Culturally, Saudi Arabia simply cannot be the "heart" of the "Muslim world." Trump's positing of Saudi Arabia as the "heart" of the global Muslim population falsely associates "Muslim" with "Arab," whereas in reality, an Arab can also be a Christian, Jew, or even an atheist. The association is harmful because it stereotypes a massive population into a small box and conveniently forgets that only 15 percent of the "Muslim world" is Arab.
It comes down to a simple point. The fundamental problem with centering Saudi Arabia as the focal point of the supposed "Muslim world" is that it reduces a massive, complex, bustling, and frequently misunderstood faith and its adherents to an oversimplified template.

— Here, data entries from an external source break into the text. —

(** C6, amended. Failures of the service give empty results.
    - Facebook, [_scrape_comments]: it always returns a list; the list is
      empty when the call raises, when the run is [None] or empty or has no
      [defaultDatasetId] key, and when iterating the dataset raises. Its
      caller, the comment loop of [scrape_from_url], always runs to the end
      and keeps every post.
    - Twitter, [_run_actor_and_get_items]: it returns an empty list when
      the call raises, when the run it got has no (or an empty)
      [defaultDatasetId], and when iterating the dataset raises; then
      [_scrape_replies] and [_scrape_retweeters] return an empty list too.
    - Instagram, [_run_apify_actor]: it always returns a list; an attempt
      fails when the call raises, returns no run, or the iteration raises;
      a failed attempt is retried, and the list is empty when a run without
      dataset id is returned and when all three attempts fail. With an
      empty list [scrape_post_urls] returns an empty DataFrame. *)
Theorem C6_failures_give_empty_results :
  (forall (w : world (gmap string pyval)) n post_url,
      exists comments,
        fst (Facebook._scrape_comments w n post_url) = Returned comments)
  /\ (forall (w : world (gmap string pyval)) n post_url,
        call (w n) = CallRaises ->
        fst (Facebook._scrape_comments w n post_url) = Returned [])
  /\ (forall (w : world (gmap string pyval)) n post_url run,
        call (w n) = CallReturns run ->
        run = None \/ run = Some ∅
        \/ default ∅ run !! "defaultDatasetId" = None ->
        fst (Facebook._scrape_comments w n post_url) = Returned [])
  /\ (forall (w : world (gmap string pyval)) n post_url,
        iterate_items (w n) = None ->
        fst (Facebook._scrape_comments w n post_url) = Returned [])
  /\ (forall (w : world (gmap string pyval)) posts n,
        exists complete_data,
          fst (Facebook.scrape_comments_loop w posts n) = Some complete_data
          /\ Forall2
               (fun p p' => Facebook.post_fields p' = Facebook.post_fields p)
               posts complete_data)
  /\ (forall (I : Type) (w : world I) n,
        call (w n) = CallRaises ->
        fst (Twitter._run_actor_and_get_items w n) = Returned [])
  /\ (forall (I : Type) (w : world I) n run,
        call (w n) = CallReturns (Some run) ->
        truthy (dict_get_none run "defaultDatasetId") = false ->
        fst (Twitter._run_actor_and_get_items w n) = Returned [])
  /\ (forall (I : Type) (w : world I) n run,
        call (w n) = CallReturns (Some run) ->
        iterate_items (w n) = None ->
        fst (Twitter._run_actor_and_get_items w n) = Returned [])
  /\ (forall (w : world Twitter.reply_item) n,
        fst (Twitter._run_actor_and_get_items w n) = Returned [] ->
        fst (Twitter._scrape_replies w n) = Returned [])
  /\ (forall (w : world (gmap string pyval)) n,
        fst (Twitter._run_actor_and_get_items w n) = Returned [] ->
        fst (Twitter._scrape_retweeters w n) = Returned [])
  /\ (forall (I : Type) (a : attempt I),
        Instagram.try_attempt a = None
        <-> call a = CallRaises
            \/ call a = CallReturns None
            \/ exists run,
                 call a = CallReturns (Some run)
                 /\ truthy (dict_get_none run "defaultDatasetId") = true
                 /\ iterate_items a = None)
  /\ (forall (I : Type) (w : world I) n run,
        call (w n) = CallReturns (Some run) ->
        truthy (dict_get_none run "defaultDatasetId") = false ->
        Instagram._run_apify_actor w n = ([], S n))
  /\ (forall (I : Type) (w : world I) n,
        Instagram.try_attempt (w n) = None ->
        Instagram.try_attempt (w (S n)) = None ->
        Instagram.try_attempt (w (S (S n))) = None ->
        Instagram._run_apify_actor w n = ([], S (S (S n))))
  /\ (forall (w : world Instagram.item) n include_comments max_comments,
        fst (Instagram._run_apify_actor w n) = [] ->
        fst (Instagram.scrape_post_urls w n include_comments max_comments)
        = Returned []).
Proof.
  repeat apply conj.
  - apply scrape_comments_returns.
  - intros w n post_url Hc. unfold Facebook._scrape_comments.
    destruct (_ || _); [done|]. by rewrite Hc.
  - intros w n post_url run Hc Hrun. unfold Facebook._scrape_comments.
    destruct (_ || _); [done|]. rewrite Hc.
    destruct Hrun as [->|[->|Hrun]]; [done|done|].
    rewrite Hrun. cbn. by rewrite orb_true_r.
  - intros w n post_url Hi. unfold Facebook._scrape_comments.
    destruct (_ || _); [done|]. destruct (call (w n)); [done|].
    destruct (_ || _); [done|]. by rewrite Hi.
  - intros w posts n. unfold Facebook.scrape_comments_loop.
    destruct (scrape_comments_loop_from w posts [] n) as (complete & n' & -> & H).
    by exists complete.
  - intros I w n Hc. unfold Twitter._run_actor_and_get_items. by rewrite Hc.
  - intros I w n run Hc Hid. unfold Twitter._run_actor_and_get_items.
    by rewrite Hc, Hid.
  - intros I w n run Hc Hi. unfold Twitter._run_actor_and_get_items.
    rewrite Hc, Hi. by destruct (negb _).
  - intros w n. unfold Twitter._scrape_replies.
    destruct (Twitter._run_actor_and_get_items w n) as [[items|e] n']; [|done].
    by intros [= ->].
  - intros w n. unfold Twitter._scrape_retweeters.
    destruct (Twitter._run_actor_and_get_items w n) as [[items|e] n']; [|done].
    by intros [= ->].
  - intros I a. unfold Instagram.try_attempt.
    destruct (call a) as [|[run|]]; [by split; auto| |by split; auto].
    destruct (truthy _) eqn:Hid; cbn [negb].
    + split.
      * intros Hi. right; right. by exists run.
      * by intros [|[|(run' & _ & _ & Hi)]].
    + split; [done|]. intros [|[|(run' & [= <-] & Ht & _)]]; congruence.
  - intros I w n run Hc Hid. rewrite run_apify_actor_unfold.
    unfold Instagram.try_attempt at 1. by rewrite Hc, Hid.
  - intros I w n H1 H2 H3. by rewrite run_apify_actor_unfold, H1, H2, H3.
  - intros w n inc maxc. unfold Instagram.scrape_post_urls.
    destruct (Instagram._run_apify_actor w n) as [items n'].
    cbn [fst]. by intros ->.
Qed.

It's important to remember that the Vatican is not posited as the "heart" of Christianity, but rather a sacred point for Catholicism. Similarly, Israel is not seen as the "heart" of Judaism, but rather a modern nation-state created out of a Zionist movement, reflecting the philosophy of only one segment of complex Jewish thought. Lumping Christians with the Vatican or Jews with Israel omits the complexities of the followers of both faiths and are harmful reductions of their adherents.
In that way, Saudi Arabia is not and cannot be the "heart" of the Muslim world; it is a Sunni-majority, Arabic-speaking state ruled by Salman bin Abdulaziz's monarchy. It is only part of a complex world. A world of millions and millions of Muslim followers who follow different sects, speak different languages, submit to different traditions, and believe in different philosophies.